(** The escape of one byte of a string, with [ensure_ascii=False]. *)
Definition escape_char (c : ascii) : string :=
  let n := nat_of_ascii c in
  if (n =? 34)%nat || (n =? 92)%nat then String backslash (String c "")
  else if (n =? 10)%nat then String backslash "n"
  else if (n =? 13)%nat then String backslash "r"
  else if (n =? 9)%nat then String backslash "t"
  else if (n =? 8)%nat then String backslash "b"
  else if (n =? 12)%nat then String backslash "f"
  else if (n <? 32)%nat then
    String backslash ("u00" +:+ String (hex_digit (n / 16)) (String (hex_digit (n mod 16)) ""))
  else String c "".

Fixpoint escape (s : string) : string :=
  match s with
  | EmptyString => ""
  | String c s => escape_char c +:+ escape s
  end.

Definition json_string (s : string) : string :=
  String quote (escape s +:+ String quote "").

Fixpoint intercalate (sep : string) (l : list string) : string :=
  match l with
  | [] => ""
  | [x] => x
  | x :: l => x +:+ sep +:+ intercalate sep l
  end.

Fixpoint dump (v : pyval) : string :=
  match v with
  | PNone => "null"
  | PBool b => if b then "true" else "false"
  | PInt z => int_repr z
  | PFloat x => float_repr x
  | PStr s => json_string s
  | PList l | PTuple l => "[" +:+ intercalate "," (map dump l) +:+ "]"
  | PDict d =>
      "{" +:+ intercalate ","
        (map (fun kv => let '(k, x) := kv in json_string k +:+ ":" +:+ dump x) d) +:+ "}"
  end.

(** [sort_keys=True], at every depth. *)
Definition key_leb (kv kv' : string * pyval) : bool := String.leb kv.1 kv'.1.
Definition sort_items (d : dict) : dict := isort key_leb d.

Fixpoint sort_keys (v : pyval) : pyval :=
  match v with
  | PList l => PList (map sort_keys l)
  | PTuple l => PTuple (map sort_keys l)
  | PDict d => PDict (sort_items (map (fun kv => let '(k, x) := kv in (k, sort_keys x)) d))
  | v => v
  end.

(** [canonical_bytes] *)
Definition canonical_bytes (v : pyval) : string := dump (sort_keys v).

(** * Decoding bytes *)

Definition in_range (lo hi : nat) (c : ascii) : bool :=
  (lo <=? nat_of_ascii c)%nat && (nat_of_ascii c <=? hi)%nat.
Definition is_cont (c : ascii) : bool := in_range 128 191 c.
(** No byte below the space: in particular no line break. *)
Fixpoint no_ctl (s : string) : bool :=
  match s with
  | EmptyString => true
  | String c s => negb (nat_of_ascii c <? 32)%nat && no_ctl s
  end.

Lemma no_ctl_app a b : no_ctl (a +:+ b) = no_ctl a && no_ctl b.
Proof.
  induction a as [|c a IH]; [done|]. rewrite sapp_cons. simpl. by rewrite IH, andb_assoc.
Qed.

Lemma no_ctl_escape s : no_ctl (escape s) = true.
Proof.
  induction s as [|c s IH]; [done|]. cbn [escape]. rewrite no_ctl_app, IH.
  by destruct c as [[] [] [] [] [] [] [] []].
Qed.

Lemma plain_no_ctl s : plain s = true -> no_ctl s = true.
Proof.
  induction s as [|c s IH]; [done|]. simpl. intros [Hc Hs]%andb_true_iff.
  rewrite IH by done. unfold in_range in Hc. rewrite andb_true_iff, !Nat.leb_le in Hc.
  rewrite andb_true_iff, negb_true_iff, Nat.ltb_ge. lia.
Qed.

Lemma digits_plain s : all_digits s = true -> plain s = true.
Proof.
  induction s as [|c s IH]; [done|]. simpl. intros [Hc Hs]%andb_true_iff.
  rewrite IH by done. by destruct c as [[] [] [] [] [] [] [] []].
Qed.

Lemma int_repr_plain z : plain (int_repr z) = true.
Proof.
  unfold int_repr. destruct (z <? 0) eqn:Hz; [simpl|];
    apply digits_plain, digits_spec; lia.
Qed.

(** Both properties at once: every text [dump] concatenates has them. *)
Definition line_text (s : string) : Prop := utf8_valid s = true /\ no_ctl s = true.

Lemma line_text_app a b : line_text a -> line_text b -> line_text (a +:+ b).
Proof.
  intros [Ha Ha'] [Hb Hb']. split; [by apply utf8_valid_app_true|].
  by rewrite no_ctl_app, Ha', Hb'.
Qed.

Lemma line_text_plain s : plain s = true -> line_text s.
Proof. split; [by apply plain_utf8|by apply plain_no_ctl]. Qed.

Lemma line_text_intercalate sep l :
  line_text sep -> Forall line_text l -> line_text (intercalate sep l).
Proof.
  intros Hsep. induction 1 as [|x l Hx Hl IH]; [done|]. destruct l; [done|].
  cbn [intercalate] in *. auto using line_text_app.
Qed.

Lemma line_text_string s : utf8_valid s = true -> line_text (json_string s).
Proof.
  intros Hs. unfold json_string. apply (line_text_app (String quote "")); [done|].
  apply line_text_app; [|done]. split; [by apply utf8_valid_escape|apply no_ctl_escape].
Qed.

━━━━━━━━━━━━━━━━━━━━

### Task description
Repeat exactly the lines of the listing from its first line through the line that holds "s => json_string s". Nothing else should appear.

### Answer
(** The escape of one byte of a string, with [ensure_ascii=False]. *)
Definition escape_char (c : ascii) : string :=
  let n := nat_of_ascii c in
  if (n =? 34)%nat || (n =? 92)%nat then String backslash (String c "")
  else if (n =? 10)%nat then String backslash "n"
  else if (n =? 13)%nat then String backslash "r"
  else if (n =? 9)%nat then String backslash "t"
  else if (n =? 8)%nat then String backslash "b"
  else if (n =? 12)%nat then String backslash "f"
  else if (n <? 32)%nat then
    String backslash ("u00" +:+ String (hex_digit (n / 16)) (String (hex_digit (n mod 16)) ""))
  else String c "".

Fixpoint escape (s : string) : string :=
  match s with
  | EmptyString => ""
  | String c s => escape_char c +:+ escape s
  end.

Definition json_string (s : string) : string :=
  String quote (escape s +:+ String quote "").

Fixpoint intercalate (sep : string) (l : list string) : string :=
  match l with
  | [] => ""
  | [x] => x
  | x :: l => x +:+ sep +:+ intercalate sep l
  end.

Fixpoint dump (v : pyval) : string :=
  match v with
  | PNone => "null"
  | PBool b => if b then "true" else "false"
  | PInt z => int_repr z
  | PFloat x => float_repr x
  | PStr s => json_string s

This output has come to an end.